Pour le gouvernorat de Sousse, seule la plage de Caïd Souassi (Oued El Hallouf) est interdite à la baignade.
Quant au gouvernorat de Gabès, les autorités mentionnent deux plages : Chott Essalem et celle à côté du port de pêche de Gabès.
Le responsable a par ailleurs indiqué que les autorités concernées au sein des ministères de l’intérieur, de l’environnement et du développement durable ont été informées afin de prendre les dispositions nécessaires en vue d’interdire la baignade dans les plages précitées et mettre les signaux relatifs à l’interdiction.
Les services spécialisés ont relevé, lors de la période écoulée de l’année 2016, plus de 1955 échantillons d’eaux de mer.
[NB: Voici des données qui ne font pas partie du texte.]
(* ===== verification/_CoqProject ===== *)
-Q . S2P
Prelude.v
ValueCountMap.v
Backend.v
ObjectOps.v
DataTypes.v
ArchiveQueueShard.v
ArchiveQueue.v
ArchiveQueueSpec.v
ArchiveQueueTheorems.v
ArchiveQueueReads.v
ArchiveQueueRebuild.v
ArchiveQueueExamples.v
Checksum.v
ArchiveFile.v
ArchiveRequest.v
ArchiveRequestSpec.v
ArchiveReport.v
ArchiveRequestExamples.v
ProtoAlgorithms.v
Handles.v
Agent.v
AgentQueue.v
Registers.v
RegistersSpec.v
RetrieveActivity.v
RetrieveQueueShard.v
RetrieveShardSpec.v
RetrievePlan.v
RetrievePlanSpec.v
RetrieveQueue.v
RetrieveSplit.v
RetrieveQueueExamples.v
RootEntry.v
RootEntrySpec.v
RootEntryTheorems.v
RootEntryExamples.v
AgentLife.v
AgentLifeSpec.v
AgentLifeExamples.v
RetrieveRequest.v
RetrieveRequestSpec.v
RetrieveRequestExamples.v
AgentWrapper.v
RepackRequest.v
RepackRequestSpec.v
RepackSubrequests.v
RepackRequestExamples.v
Helpers.v
HelpersSpec.v
RetrieveCache.v
RetrieveCacheSpec.v
HelpersExamples.v
Algorithms.v
AlgorithmsSpec.v
QueueTraits.v
QueueTraitsSpec.v
QueueTraitsExamples.v
Collect.v
CollectSpec.v
CollectExamples.v
RetrieveTraits.v
Sorter.v
SorterSpec.v
RetrieveCollect.v
GenericObject.v
OwnedObjects.v
Watchdog.v
GarbageCollector.v
WatchdogSpec.v
OwnedObjectsSpec.v
GarbageCollectorSpec.v
GarbageCollectorExamples.v
Mounts.v
MountsSpec.v
Scheduling.v
SchedulingSpec.v
DriveStates.v
DriveStatesSpec.v
MountInfo.v
SchedulingExamples.v
(** C1: the array of (value, count) pairs implements a multiset.  Whatever
    sequence of increments and decrements is run from the empty field, if the
    sequence is meaningful on the multiset (no absent value is decremented) and
    is shorter than 2^64, the code throws no exception, in particular none of
    the cross-checks of [decCount] fires, the result keeps one pair per value
    with a positive count, every multiplicity is the one of the multiset, and
    [total()] returns the number of elements. *)
Theorem counter_refines_multiset es g :
  Z.of_nat (length es) < 2 ^ 64 →
  events_abs es (λ _, 0) = Some g →
  ∃ m, events_run es [] = Ok m ∧ wf m ∧ (∀ k, multiplicity k m = g k) ∧
    total m = Ok (counts_sum m).
Proof.
  intros Hlen Hg.
  destruct (events_simulate es [] (λ _, 0) g) as (m & Hr & Hwf & Hm & Hs); try done.
  { split; constructor. }
  exists m. do 3 (split; [done|]). rewrite total_spec by done. f_equal.
  apply u64_small. unfold in_u64. split; [|done].
  destruct m as [|p m']; [done|]. pose proof (multiplicity_le (value p) _ Hwf). lia.
Qed.
End ValueCountMap.

Arguments event : clear implicits.

(** Counters over [uint64_t] values also report their extremal values. *)
Definition maxValue (m : list (VCPair Z)) : result Z :=
  match m with
  | [] => Throw (Exception "maxValue: empty map")
  | _ => Ok (foldl (λ ret p, if ret <? value p then value p else ret) 0 m)
  end.

Definition minValue (m : list (VCPair Z)) : result Z :=
  match m with
  | [] => Throw (Exception "minValue: empty map")
  | _ => Ok (foldl (λ ret p, if value p <? ret then value p else ret) max_uint64 m)
  end.

Lemma counter_refines_multiset_witness :
  ∃ m, events_run [Inc 7; Inc 3; Inc 7; Dec 3; Inc 9; Dec 7] [] = Ok m ∧ wf m ∧
    (∀ k, multiplicity k m = (λ k', 0 + (if decide (k' = 7) then 1 else 0) +
       (if decide (k' = 3) then 1 else 0) + (if decide (k' = 7) then 1 else 0) -
       (if decide (k' = 3) then 1 else 0) + (if decide (k' = 9) then 1 else 0) -
       (if decide (k' = 7) then 1 else 0)) k) ∧
    total m = Ok (counts_sum m).
Proof.
  apply (counter_refines_multiset (K := Z)); [by vm_compute|]. reflexivity.
Defined.

Lemma fold_max_spec (m : list (VCPair Z)) (acc : Z) :
  let r := foldl (λ ret p, if ret <? value p then value p else ret) acc m in
  acc <= r ∧ Forall (λ p, value p <= r) m ∧ (r = acc ∨ r ∈ value <$> m).
Proof.
  revert acc. induction m as [|p m IH]; intros acc; simpl.
  { split; [lia|]. split; [constructor|]. by left. }
  destruct (IH (if acc <? value p then value p else acc)) as (H1 & H2 & H3).
  split; [destruct (Z.ltb_spec acc (value p)); lia|]. split.
  - constructor; [|done]. destruct (Z.ltb_spec acc (value p)); lia.
  - destruct H3 as [H3|H3]; [|by right; right]. rewrite H3.
    destruct (Z.ltb_spec acc (value p)); [right; left|by left].
Qed.

Lemma fold_min_spec (m : list (VCPair Z)) (acc : Z) :
  let r := foldl (λ ret p, if value p <? ret then value p else ret) acc m in
  r <= acc ∧ Forall (λ p, r <= value p) m ∧ (r = acc ∨ r ∈ value <$> m).
Proof.
  revert acc. induction m as [|p m IH]; intros acc; simpl.
  { split; [lia|]. split; [constructor|]. by left. }
  destruct (IH (if value p <? acc then value p else acc)) as (H1 & H2 & H3).
  split; [destruct (Z.ltb_spec (value p) acc); lia|]. split.
  - constructor; [|done]. destruct (Z.ltb_spec (value p) acc); lia.
  - destruct H3 as [H3|H3]; [|by right; right]. rewrite H3.
    destruct (Z.ltb_spec (value p) acc); [right; left|by left].
Qed.

(** On a nonempty map of [uint64_t] values the extremal values are attained
    and bound all the others. *)
Lemma maxValue_spec m :
  m ≠ [] → Forall (λ p, in_u64 (value p)) m →
  ∃ r, maxValue m = Ok r ∧ r ∈ value <$> m ∧ Forall (λ p, value p <= r) m.
Proof.
  intros Hne Hu. unfold maxValue. destruct m as [|p m]; [done|].
  destruct (fold_max_spec (p :: m) 0) as (H1 & H2 & H3).
  eexists; split; [done|]. split; [|done]. destruct H3 as [H3|H3]; [|done].
  rewrite H3 in *. apply Forall_cons in Hu as [Hp _], H2 as [Hp2 _].
  unfold in_u64 in Hp. replace 0 with (value p) by lia. left.
Qed.

Lemma minValue_spec m :
  m ≠ [] → Forall (λ p, in_u64 (value p)) m →
  ∃ r, minValue m = Ok r ∧ r ∈ value <$> m ∧ Forall (λ p, r <= value p) m.
Proof.
  intros Hne Hu. unfold minValue. destruct m as [|p m]; [done|].
  destruct (fold_min_spec (p :: m) max_uint64) as (H1 & H2 & H3).
  eexists; split; [done|]. split; [|done]. destruct H3 as [H3|H3]; [|done].
  rewrite H3 in *. apply Forall_cons in Hu as [Hp _], H2 as [Hp2 _].
  unfold in_u64, max_uint64 in *. replace (2 ^ 64 - 1) with (value p) by lia. left.
Qed.
(** ** Removal of jobs *)
Definition dec_counters (j : JobInfo) : AQ unit :=
  q ← payload;
  pm ← lift (decCount (ji_priority j) (prioritymap q));
  _ ← set_payload (λ q, set_maps pm (minarchiverequestagemap q) (mountpolicynamemap q) q);
  am ← lift (decCount (ji_minArchiveRequestAge j) (minarchiverequestagemap q));
  _ ← set_payload (λ q, set_maps (prioritymap q) am (mountpolicynamemap q) q);
  nm ← lift (decCount (ji_mountPolicyName j) (mountpolicynamemap q));
  set_payload (λ q, set_maps (prioritymap q) (minarchiverequestagemap q) nm q).

(** Update the pointer of the shard, or drop it; returns the next index. *)
Definition update_pointer (shardIndex : nat) (sp : ShardPointer) (res : RemovalResult) : AQ nat :=
  if decide (jobsAfter res ≠ 0) then
    let sp' := mkShardPointer (sp_address sp) (shardjobscount sp -u64 jobsRemoved res)
                 (shardbytescount sp -u64 bytesRemoved res) in
    _ ← set_payload (λ q, set_shards (<[shardIndex := sp']> (archivequeueshards q)) q);
    _ ← (if decide (shardbytescount sp' ≠ bytesAfter res ∨ shardjobscount sp' ≠ jobsAfter res)
         then rebuild else mret tt);
    mret (S shardIndex)
  else
    _ ← set_payload (λ q, set_shards (RemoveLast (push_to_end shardIndex (archivequeueshards q))) q);
    mret shardIndex.

(** One turn of the loop on the shard at [shardIndex]; returns the next index
    and the jobs left to remove. *)
Definition remove_round (shardIndex : nat) (todo : list string) (sp : ShardPointer) :
    AQ (nat * list string) :=
  aqs0 ← lift (shard_at (sp_address sp));
  aqs1 ← include aqs0;
  aqs2 ← with_obj aqs1 fetch;
  r ← lift (shard_removeJobs todo (snd aqs2));
  let '(res, aqs3) := r in
  _ ← (if decide (jobsAfter res ≠ 0) then with_obj aqs3 commit else with_obj aqs3 remove);
  _ ← mfor (removedJobs res) dec_counters;
  _ ← set_payload (λ q, set_totals (archivejobstotalsize q -u64 bytesRemoved res)
                          (archivejobscount q -u64 jobsRemoved res) (oldestjobcreationtime q) q);
  next ← update_pointer shardIndex sp res;
  let todo' := filter (λ ja, Forall (λ j, ji_address j ≠ ja) (removedJobs res)) todo in
  _ ← recomputeOldestJobCreationTime;
  _ ← queue_commit;
  mret (next, todo').

Fixpoint remove_loop (fuel : nat) (shardIndex : nat) (todo : list string) : AQ unit :=
  match todo with
  | [] => mret tt
  | _ =>
      q ← payload;
      match archivequeueshards q !! shardIndex with
      | None => mret tt
      | Some sp =>
          match fuel with
          | O => throw OutOfFuel
          | S fuel' =>
              r ← remove_round shardIndex todo sp;
              let '(shardIndex', todo') := r in remove_loop fuel' shardIndex' todo'
          end
      end
  end.

(** Every turn either moves to the next shard or drops one, so the number of
    shards bounds the turns. *)
Definition removeJobsAndCommit (jobsToRemove : list string) : AQ unit :=
  _ ← check_writable;
  q ← payload;
  remove_loop (length (archivequeueshards q)) 0 jobsToRemove.
End ArchiveQueue.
Les résultats de ces opérations d’évaluation des plages tunisiennes, selon les recommandations de l’Organisation Mondiale de Santé (OMS), font ressortir que 54% des eaux sont de “très bonne qualité”, 19% des eaux doivent faire l’objet de suivi”, 5% des eaux sont de “mauvaise qualité” et 4% des eaux sont de “très mauvaise qualité.”
A noter que le réseau national pour le contrôle des eaux de mer relevant du ministère de santé comporte 517 points de contrôle déployés sur tout le littoral du pays (1300 kilomètres).